The rise of ESG has been organic, fuelled by institutional clients becoming more aware about societal and environmental issues, and who in turn are demanding asset managers plough more resources into ESG investing. It has also been regulatory-led. The EU’s Sustainable Finance Action Plan is widely seen as being a trailblazer on ESG. Assuming deadlines are met, the European Commission has said it wants financial institutions – including fund managers – to be compliant with the new rules by 2021. 

The Brexit effect

Although the UK has said repeatedly that it does not intend to deviate from EU regulations following the Brexit transition, the government has yet to publish comprehensive legislation on sustainable finance, something which could result in ESG requirements coming into force later in the UK than in the EU. A senior official from the Department for Work and Pensions (DWP) also said the extent of the UK’s application of EU directives and regulations – such as the adoption of sustainable finance disclosure rules – would be conditional on the ease of market access following the Brexit transition.

A handful of industry associations are beginning to sound the alarm. The UK Sustainable Investment and Finance Association (UKSIF), a body that represents financial institutions with assets totalling more than £7 trillion, implored the Treasury to outline its regulatory approach on sustainable investing. This comes amid fears the UK is at risk of undermining its reputation as an ESG leader in financial services. Moreover, asset managers with cross border operations have warned they could face added costs if the UK develops ESG regulation that does not correspond with the EU’s rules. 
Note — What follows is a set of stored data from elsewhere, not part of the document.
(* ===== verification/Db.v ===== *)
(** * Db: the metadata database

    [crates/garret-server/src/db.rs]: the four SQLite tables as finite maps and
    sets, and one function per statement family. A transaction is one function:
    it either returns the new database or an error with the old one kept, so
    nothing half-written is representable. Times are Unix seconds and sizes are
    bytes, both [Z]; text is [string] and [ORDER BY] is the byte order.

    Opening and migrating the file are in Startup. Not modelled: query timing, and SQLite's own failures (a busy or unreadable file). The
    [sigs] column holds a JSON array of strings; the model keeps the list. *)

From S2P Require Import Prelude Text Common.

(** ** Data *)

(** [Object]. *)
Record Object := mkObject {
  o_store_path_hash : string;
  o_store_path : string;
  o_name : string;
  o_nar_hash : string;
  o_nar_size : Z;
  o_file_hash : string;
  o_file_size : Z;
  o_deriver : option string;
  o_ca : option string;
  o_references : list string;
  o_sigs : list string;
  o_pushed_by : option string;
}.

(** A row of [objects], keyed by [store_path_hash]. *)
Record Row := mkRow {
  r_store_path : string;
  r_name : string;
  r_nar_hash : string;
  r_nar_size : Z;
  r_file_hash : string;
  r_file_size : Z;
  r_deriver : option string;
  r_ca : option string;
  r_sigs : list string;
  r_pushed_by : option string;
  r_created_at : Z;
  r_last_accessed_at : Z;
  r_pushed_at : Z;
}.
Lemma keep_edge db before now a x :
  a ∈ keep db before now → ref_edge db a x → x ∈ keep db before now.
Proof.
  intros Ha He. rewrite <-keep_closed. apply elem_of_keep_next. eauto.
Qed.

(** ** What [prunable] returns *)

#[export] Instance brief_name_le_total : Total brief_name_le.
Proof.
  intros x y. unfold brief_name_le.
  destruct (decide (b_name x = b_name y)) as [E|E].
  - destruct (total String.le (b_store_path_hash x) (b_store_path_hash y)); naive_solver.
  - destruct (total String.le (b_name x) (b_name y)); naive_solver.
Qed.

Lemma prunable_Ok db before now doomed :
  prunable db before now = Ok doomed →
  (before ≤ now - PUSH_GRACE)%Z ∧
  doomed ≡ₚ map brief_from_row
    (filter (λ e, e.1 ∉ keep db before now) (map_to_list (objects db))).
Proof.
  unfold prunable. destruct (Z.leb_spec before (now - PUSH_GRACE)); [|done].
  intros [= <-]. split; [done|apply order_by_perm].
Qed.

(** A brief that lists a row of [db]. *)
Definition lists_row (db : Db) (b : ObjectBrief) : Prop :=
  ∃ row, objects db !! b_store_path_hash b = Some row ∧ b = brief_from_row (b_store_path_hash b, row).

Lemma prunable_elem db before now doomed b :
  prunable db before now = Ok doomed →
  b ∈ doomed ↔ lists_row db b ∧ b_store_path_hash b ∉ keep db before now.
Proof.
  intros [_ Hp]%prunable_Ok. rewrite Hp, list_elem_of_fmap. unfold lists_row. split.
  - intros ([h row] & -> & [Hk Hin%elem_of_map_to_list]%list_elem_of_filter). simpl in *. eauto.
  - intros ((row & Hrow & Hb) & Hk). exists (b_store_path_hash b, row). split; [done|].
    apply list_elem_of_filter. split; [done|]. by apply elem_of_map_to_list.
Qed.

Lemma prunable_hash db before now doomed h :
  prunable db before now = Ok doomed →
  h ∈ map b_store_path_hash doomed ↔ present db h ∧ h ∉ keep db before now.
Proof.
  intros Hp. rewrite list_elem_of_fmap. split.
  - intros (b & -> & [(row & Hrow & _) Hk]%(prunable_elem _ _ _ _ b Hp)). by split; [eexists|].
  - intros [[row Hrow] Hk]. exists (brief_from_row (h, row)). split; [done|].
    apply (prunable_elem _ _ _ _ _ Hp). split; [|done]. by exists row.
Qed.

Lemma prunable_nodup db before now doomed :
  prunable db before now = Ok doomed → NoDup (map b_store_path_hash doomed).
Proof.
  intros [_ Hp]%prunable_Ok. rewrite Hp, map_map. simpl.
  apply (NoDup_fmap_2_strong fst).
  - intros [h r] [h' r'] [_ H1]%list_elem_of_filter [_ H2]%list_elem_of_filter. simpl. intros ->.
    apply elem_of_map_to_list in H1, H2. by simplify_eq.
  - apply NoDup_filter, NoDup_map_to_list.
Qed.

(** ** Ordering the doomed *)

Lemma doomed_edges_elem db doomed i j :
  NoDup (map b_store_path_hash doomed) →
  (i, j) ∈ doomed_edges db doomed ↔
  i ≠ j ∧ ∃ bi bj, doomed !! i = Some bi ∧ doomed !! j = Some bj ∧
    ref_edge db (b_store_path_hash bi) (b_store_path_hash bj).
Proof.
  intros Hnd. unfold doomed_edges. rewrite list_elem_of_In, in_concat. split.
  - intros (l & Hl & Hin). apply list_elem_of_In in Hl, Hin.
    apply elem_of_lookup_imap in Hl as (i' & bi & -> & Hbi).
    apply list_elem_of_omap in Hin as (r & Hr & Heq).
    destruct (index_of b_store_path_hash doomed !! reference_hash r) as [j'|] eqn:Hj; [|done].
    case_decide; [|done]. simplify_eq. apply index_of_Some in Hj as (bj & Hbj & Hh); [|done].
    split; [done|]. exists bi, bj. split_and!; [done|done|].
    exists r. split; [|done]. by apply references_of_elem.
  - intros (Hne & bi & bj & Hbi & Hbj & r & Hr & Hh).
    eexists. split.
    + apply list_elem_of_In, elem_of_lookup_imap. by exists i, bi.
    + apply list_elem_of_In, list_elem_of_omap. exists r.
      split; [by apply references_of_elem|].
      rewrite (proj2 (index_of_Some b_store_path_hash doomed (reference_hash r) j Hnd)) by eauto.
      by rewrite decide_True by done.
Qed.

Lemma doomed_edges_ok db doomed :
  NoDup (map b_store_path_hash doomed) → edges_ok (length doomed) (doomed_edges db doomed).
Proof.
  intros Hnd. apply Forall_forall. intros [i j] (_ & bi & bj & Hi & Hj & _)%doomed_edges_elem; [|done].
  split; by eapply lookup_lt_Some.
Qed.

Lemma pop_Some {A} (l l' : list A) x : pop l = Some (x, l') ↔ l = l' ++ [x].
Proof.
  unfold pop. split.
  - destruct (reverse l) as [|y k] eqn:E; [done|]. intros [= -> <-].
    apply (f_equal reverse) in E. by rewrite reverse_involutive, reverse_cons in E.
  - intros ->. by rewrite reverse_snoc, reverse_involutive.
Qed.

Lemma pop_None {A} (l : list A) : pop l = None ↔ l = [].
Proof.
  unfold pop. split; [|by intros ->]. destruct (reverse l) eqn:E; [|done]. intros _.
  apply (f_equal reverse) in E. by rewrite reverse_involutive in E.
Qed.

Lemma place_stack_inv n succs fuel waiting ready order :
  (∀ j k, k ∈ succ_of succs j → k < n) →
  kahn_inv n succs waiting order ready → n < fuel + length order →
  ∃ w', kahn_inv n succs w' (place_stack fuel succs waiting ready order) [].
Proof.
  intros Hok. revert waiting ready order. induction fuel as [|fuel IH]; intros waiting ready order Hinv Hf.
  - pose proof (kahn_placed_length _ _ _ _ _ Hinv). lia.
  - cbn [place_stack]. destruct (pop ready) as [[i rest]|] eqn:Hpop.
    + apply pop_Some in Hpop as ->. destruct (relax waiting (succ_of succs i)) as [w' fresh] eqn:Hr.
      apply IH; [|rewrite length_app; simpl; lia].
      eapply kahn_step; [done|done| |done]. by rewrite Permutation_app_comm.
    + apply pop_None in Hpop as ->. by exists waiting.
Qed.

(** A cycle-free ranking of the doomed along their references. *)
Definition doomed_acyclic (db : Db) (doomed : list ObjectBrief) : Prop :=
  ∃ rank : string → nat, ∀ bi bj, bi ∈ doomed → bj ∈ doomed →
    b_store_path_hash bi ≠ b_store_path_hash bj →
    ref_edge db (b_store_path_hash bi) (b_store_path_hash bj) →
    rank (b_store_path_hash bi) < rank (b_store_path_hash bj).

Lemma doomed_hash_inj doomed i j b b' :
  NoDup (map b_store_path_hash doomed) →
  doomed !! i = Some b → doomed !! j = Some b' →
  b_store_path_hash b = b_store_path_hash b' → i = j.
Proof.
  intros Hnd Hi Hj Heq. eapply (NoDup_lookup _ i j); [exact Hnd| |].
  - by rewrite list_lookup_fmap, Hi.
  - by rewrite list_lookup_fmap, Hj, Heq.
Qed.

Lemma referrers_first_spec db doomed :
  NoDup (map b_store_path_hash doomed) →
  match referrers_first db doomed with
  | Ok order =>
      order ≡ₚ seq 0 (length doomed) ∧
      (∀ pre k post bk, order = pre ++ k :: post → doomed !! k = Some bk →
        ∀ j bj, j ≠ k → doomed !! j = Some bj →
          ref_edge db (b_store_path_hash bj) (b_store_path_hash bk) → j ∈ pre)
  | Err _ => ¬ doomed_acyclic db doomed
  end.
Proof.
  intros Hnd. pose proof (doomed_edges_ok db doomed Hnd) as Hok. unfold referrers_first.
  destruct (build_graph (length doomed) (doomed_edges db doomed)) as [succs waiting] eqn:Hb.
  pose proof (build_succs_ok _ _ _ _ Hok Hb) as Hsok.
  destruct (place_stack_inv (length doomed) succs (S (length doomed)) waiting (sources waiting) [])
    as [w' Hinv]; [done|by eapply kahn_start|simpl; lia|].
  set (order := place_stack _ _ _ _ _) in *.
  pose proof Hinv as [_ Hon Hob _ _ Ht]. rewrite app_nil_r in Hon, Hob.
  destruct (Nat.eqb_spec (length order) (length doomed)) as [Hlen|Hlen].
  - split.
    + apply submseteq_length_Permutation; [|by rewrite length_seq, Hlen].
      apply NoDup_submseteq; [done|]. intros x Hx%Hob. apply elem_of_seq. lia.
    + intros pre k post bk Hsplit Hk j bj Hne Hj He. eapply Ht; [done|].
      apply (build_edge _ _ _ _ _ _ Hok Hb), doomed_edges_elem; [done|].
      split; [done|]. eauto 10.
  - intros [rank Hrank]. apply Hlen.
    rewrite (kahn_complete _ _ _ _ Hinv); [apply length_seq|].
    exists (λ i, match doomed !! i with Some b => rank (b_store_path_hash b) | None => 0 end).
    intros j k (Hne & bj & bk & Hj & Hk & He)%(build_edge _ _ _ _ _ _ Hok Hb)%doomed_edges_elem; [|done].
    rewrite Hj, Hk. apply Hrank; [by eapply list_elem_of_lookup_2..| |done].
    intros Heq. apply Hne. by eapply doomed_hash_inj.
Qed.

(** ** Deleting the doomed *)

Lemma delete_rows_lookup hs db i :
  objects (foldl delete_row db hs) !! i = if decide (i ∈ hs) then None else objects db !! i.
Proof.
  revert db. induction hs as [|h hs IH]; intros db; [done|]. cbn [foldl]. rewrite IH. simpl.
  rewrite lookup_delete. repeat case_decide; set_solver.
Qed.

Lemma delete_rows_refs hs db h r :
  (h, r) ∈ object_refs (foldl delete_row db hs) ↔ (h, r) ∈ object_refs db ∧ h ∉ hs.
Proof.
  revert db. induction hs as [|h' hs IH]; intros db; [set_solver|]. cbn [foldl]. rewrite IH. simpl.
  rewrite elem_of_filter. simpl. set_solver.
Qed.

Lemma delete_rows_pins hs db n p :
  pins (foldl delete_row db hs) !! n = Some p ↔
  pins db !! n = Some p ∧ p_store_path_hash p ∉ hs.
Proof.
  revert db. induction hs as [|h' hs IH]; intros db; [set_solver|]. cbn [foldl]. rewrite IH. simpl.
  rewrite map_lookup_filter_Some. simpl. set_solver.
Qed.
Standards correspond with success

The Treasury’s plans are not yet known , but it has said that more information about its ESG disclosure regime will be released in due course. The issue of the UK arbitraging with the EU is worrying, particularly on ESG standards. Right now, ESG standards are a mess, mainly because so many bodies and associations (albeit good-intentioned) have developed their own, customised standards. In addition, different regulators are pursuing their own ESG regimes, further complicating the process.  All of these conflicting rules are going to prove incredibly confusing for global investors. 

A failure to develop harmonised, sensible and easy to understand standards will undermine regulatory efforts to stamp out green-washing and ESG mis-selling, an issue which is likely to become more prevalent moving forward. It is vital that regulators and industry bodies communicate with each to create common standards to preserve the integrity of the rapidly-growing ESG market.